As discussed above, Akbar had to incorporate more and more groups into his nobility. And in doing so, he had to ensure complete loyalty and support of his nobles and bureaucrats to the empire and its emperor. The Mansabdari system played a key role in doing this.
Imperial identity of a noble (that based on his zat) came to dominate his parochial-local identity. This new imperial identity brought into significance the Turkish conceptualization of the “slave” or “bandah.” In other words, the individual came to define himself in relation to the emperor and empire, rather than his ethnicity, his village, his family or any other identity that was used up till now.
Evidently,
Din-i elahi becomes a matter of consideration; it is a good case to study Akbar as a spiritual-temporal master. Henry Blochmann proposed that the
din-i elahi was Akbar’s attempt to move beyond narrow conceptions of Islam and Allah; to further his image as a liberal, incorporating ruler. Begun in 1583, Blochmann argues based on his translation of the
Akbarnama, the
din saw the induction of 18 elite nobles. This created thus, the
din to be an order of the elite nobility of Akbar’s court; which ended with his death.
However, S. A. A. Rizvi has pointed out that Blochmann’s translation of “din-i elahi” as “Divine Faith” is wrong. Rizvi and Richards further go on to demonstrate how the din was to fulfill a specific political purpose–forming of an imperial discipleship. As J. F. Richards puts it, “discipleship represented a major effort to create an exceptionally loyal and reliable cadre of nobles”
The number of inductees, Rizvi (as cited by Richards) says, was a lot more than eighteen. Eighteen is just a metaphorical figure. In reality, a lot more nobles were inducted into the din, in groups of twelve every week. Each Muslim inductee signed a repudiation denouncing conventional Islam and agreeing to revere Allah directly. While being inducted, the initiates were to perform sijdah and promise to sacrifice their jan (life), mal (property), din (religion) and namus (honour and name).
Thus, this imperial discipleship formed a direct link between the nobility (murshid) and the Emperor (Pir). This link came to be based upon the new imperial identity that it forged, undermining the older parochial, lineal, local, military or ethnic ties. Thus, a loyal gentry and strong base of support in the nobility was created. This relationship was strong and personal, involving giving away of sacred objects by the king. Their “sacredness” was derived from the fact that the gifts were either clothes possessed by the King (robes, garments, turbans) or given by hand to them; thus, the king’s physical touch was deemed divine.
Also, the farmaan of the emperor became another tool of inculcating imperial discipleship. The farmaan came to embody the emperor. As soon as the farmaan arrived, all those who were present were supposed to perform the sijdah. The person who read it out was, for the time, the vessel of the emperor.

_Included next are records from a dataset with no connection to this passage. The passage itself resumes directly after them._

(* ===== verification/EchoServer.v ===== *)
(** * EchoServer: the listener and the echo connections, on the reactor

    Models [Listener] of src/src/net/listener.{h,cpp}, the connection cap of
    src/src/net/conn_limit.h, and [EchoConnection] of src/src/net/echo_connection.{h,cpp},
    which is what castle serves without routes ([make_echo] of src/src/main.cpp). They
    are handlers of the loop of [Loop.v]. The results of the system calls to come are
    lists in the world; a call past the end of its list would block. *)
From Stdlib Require Import SpecFloat.
From S2P Require Import Prelude RateLimiter Loop.
Open Scope Z_scope.

Inductive read_result := Data (c : ascii) (d : bytes) | Eof | ReadAgain | ReadIntr | ReadFailed.
Inductive write_result := Wrote (n : nat) | WriteAgain | WriteIntr | WriteFailed.
(** [accept4]: the connection object to be, the peer's address, the limiter's clock and
    whether the kernel will register the socket. *)
Inductive accept_result :=
  | Accepted (addr : nat) (ipv4 : Z) (now : Z) (epoll_adds : bool)
  | AcceptAgain | AcceptIntr | AcceptAborted | AcceptFailed.

(** [got] and [sent] are ghosts: what was read from the peer and written to it. *)
Record EchoConnection := mk_echo {
  out_ : bytes; want_write_ : bool; closing_ : bool;
  got : bytes; sent : bytes
}.
#[export] Instance eta_EchoConnection : Eta EchoConnection := fun c =>
  mk_echo (out_ c) (want_write_ c) (closing_ c) (got c) (sent c).
Definition new_echo : EchoConnection := mk_echo [] false false [] [].

Definition EPOLLET : Z := 2 ^ 31.

Section Server.
Context {D : Type} `{Double D}.
Context (fd_of : nat -> Z) (listener : nat).

Record Server := mk_server {
  conns : gmap nat EchoConnection;
  limiter_ : option (@RateLimiter D);
  active_conn_count : Z;                   (* size_t *)
  max_conn_limit : Z;                      (* size_t, 0 = unlimited *)
  accepts : list accept_result;
  reads : list read_result;
  writes : list write_result;
  dropped : list nat;                      (* closed at accept *)
  made : list Z;                           (* ghost: the addresses let in *)
  active_connections : Z; total_connections : Z; bytes_in : Z; bytes_out : Z
}.
#[export] Instance eta_Server : Eta Server := fun s =>
  mk_server (conns s) (limiter_ s) (active_conn_count s) (max_conn_limit s) (accepts s) (reads s) (writes s) (dropped s) (made s)
    (active_connections s) (total_connections s) (bytes_in s) (bytes_out s).

Definition conn_slot_available (s : Server) : bool :=
  (max_conn_limit s =? 0) || (active_conn_count s <? max_conn_limit s).

(** ** [Listener::on_readable] *)

(** [factory_], that is [make_echo] and the constructor. *)
Definition make_echo (addr : nat) (s : Server) : Server :=
  s <| conns ::= <[addr := new_echo]> |>
    <| active_conn_count ::= (fun n => wrap_u 64 (n + 1)) |>
    <| active_connections ::= (fun n => wrap_u 64 (n + 1)) |>
    <| total_connections ::= (fun n => wrap_u 64 (n + 1)) |>.

(** [limiter_ && !limiter_->allow(ip)] is false: the limiter lets it in. *)
Definition let_in (ipv4 now : Z) (s : Server) : bool * Server :=
  match limiter_ s with
  | None => (true, s)
  | Some rl => let '(ok, rl) := allow rl ipv4 now in (ok, s <| limiter_ := Some rl |>)
  end.

(** One accepted socket: the world after it, and whether a connection was made. *)
Definition admit_one (addr : nat) (ipv4 now : Z) (s : Server) : Server * bool :=
  let '(ok, s) := let_in ipv4 now s in
  if negb ok then (s <| dropped ::= cons addr |>, false)
  else if negb (conn_slot_available s) then (s <| dropped ::= cons addr |>, false)
  else (make_echo addr (s <| made ::= cons ipv4 |>), true).
(* ===== verification/Connectivity.v ===== *)
(** * Connectivity: the internet watch

    Models [internet_reachable] and the loop of [ConnectivityMonitor::run] of
    src/src/net/connectivity.cpp: a probe round, the transitions it logs, and the state
    that [systemstatus] reads. A round is the result of each probe and the reading of the
    clock, if one is made. The thread is [Watch.v], a probe [Sockets.tcp_probe]. *)
From S2P Require Import Prelude Text Log Autocorrect Clock Control.
Open Scope Z_scope.

(** What the monitor logs: the outage (CRITICAL) and its end (INFO), with its seconds. *)
Inductive note := Lost | Restored (secs : Z).

Record Monitor := mk_monitor { internet_state : NetState; down_since : Z; notes : list note }.
#[export] Instance eta_Monitor : Eta Monitor := fun m => mk_monitor (internet_state m) (down_since m) (notes m).
Definition new_monitor : Monitor := mk_monitor NetUnknown 0 [].

(** [internet_reachable]: any target answers. *)
Fixpoint internet_reachable (probes : list bool) : bool :=
  match probes with
  | [] => false
  | p :: probes => if p then true else internet_reachable probes
  end.

Definition is_down (s : NetState) : bool := match s with NetDown => true | _ => false end.

Definition monitor_round (r : list bool * Z) (m : Monitor) : Monitor :=
  let '(probes, now) := r in
  let up := internet_reachable probes in
  let m :=
    if negb up && negb (is_down (internet_state m)) then
      m <| down_since := now |> <| notes ::= (fun l => l ++ [Lost]) |>
    else if up && is_down (internet_state m) then
      m <| notes ::= (fun l => l ++ [Restored ((now - down_since m) `quot` 1000000000)]) |>
    else m in
  m <| internet_state := if up then NetUp else NetDown |>.

Definition monitor (rounds : list (list bool * Z)) : Monitor := foldl (flip monitor_round) new_monitor rounds.

(** ** One line per outage *)

(** The outages of a sequence of rounds: when each began, and when it was over. *)
Fixpoint outages (rounds : list (list bool * Z)) (since : option Z) : list (Z * option Z) :=
  match rounds, since with
  | [], None => []
  | [], Some t => [(t, None)]
  | (probes, now) :: rounds, None =>
      if existsb id probes then outages rounds None else outages rounds (Some now)
  | (probes, now) :: rounds, Some t =>
      if existsb id probes then (t, Some now) :: outages rounds None else outages rounds (Some t)
  end.

Definition outage_notes (o : Z * option Z) : list note :=
  match o with
  | (_, None) => [Lost]
  | (t, Some t') => [Lost; Restored ((t' - t) `quot` 1000000000)]
  end.

Lemma internet_reachable_any probes : internet_reachable probes = existsb id probes.
Proof. induction probes as [|p probes IH]; cbn; [done|]. by destruct p. Qed.

Lemma outage_open rounds t :
  concat (outage_notes <$> outages rounds (Some t)) =
    Lost :: drop 1 (concat (outage_notes <$> outages rounds (Some t))).
Proof. induction rounds as [|[probes now] rounds IH]; cbn; [done|]. by destruct (existsb id probes). Qed.

Lemma monitor_from rounds m :
  notes (foldl (flip monitor_round) m rounds) =
    notes m ++ (if is_down (internet_state m)
                then drop 1 (concat (outage_notes <$> outages rounds (Some (down_since m))))
                else concat (outage_notes <$> outages rounds None)).
Proof.
  revert m. induction rounds as [|[probes now] rounds IH]; intros m; cbn [foldl].
  - destruct (is_down _); cbn; by rewrite app_nil_r.
  - rewrite IH. cbn [flip monitor_round outages]. cbv zeta. rewrite internet_reachable_any.
    destruct (existsb id probes) eqn:Hup, (internet_state m) eqn:Hm; cbn; rewrite ?Hm; cbn; try done;
      rewrite <- (assoc_L app); f_equal; by rewrite (outage_open rounds now).
Qed.

(** Each outage is logged once when it begins and once, with its length, when it ends. *)
Lemma outages_logged_once rounds :
  notes (monitor rounds) = concat (outage_notes <$> outages rounds None).
Proof. apply monitor_from. Qed.

Example outages_ex :
  notes (monitor [([true], 0); ([false; false], 5000000000); ([false], 9000000000); ([false; true], 65000000000)]) =
  [Lost; Restored 60].
Proof. reflexivity. Qed.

This imperial discipleship, under Jahangir, came to be called Khanazaad. Khanazadas (=sons of the house) were those nobles who had been born and brought up in the court. Thus, imperial discipleship became somewhat hereditary. It was easier for post-Akbarid rulers to cement their nobility support through his conception of imperial discipleship. Pride was associated with being born to a mansabdar and serving the imperial court. But over time, especially after Shah Jahan came to the throne, khanazadgi became a matter of service only, not of birth into the palace. Any man serving the emperor could claim khanazaad status as direct contact or physical presence in the court was not necessary.
So who was the ideal man for Akbar? What was the imperial disciple supposed to be like in his personal and day-to-day life? What were the notions of “good” and “bad” conduct under Akbar’s imperial discipleship?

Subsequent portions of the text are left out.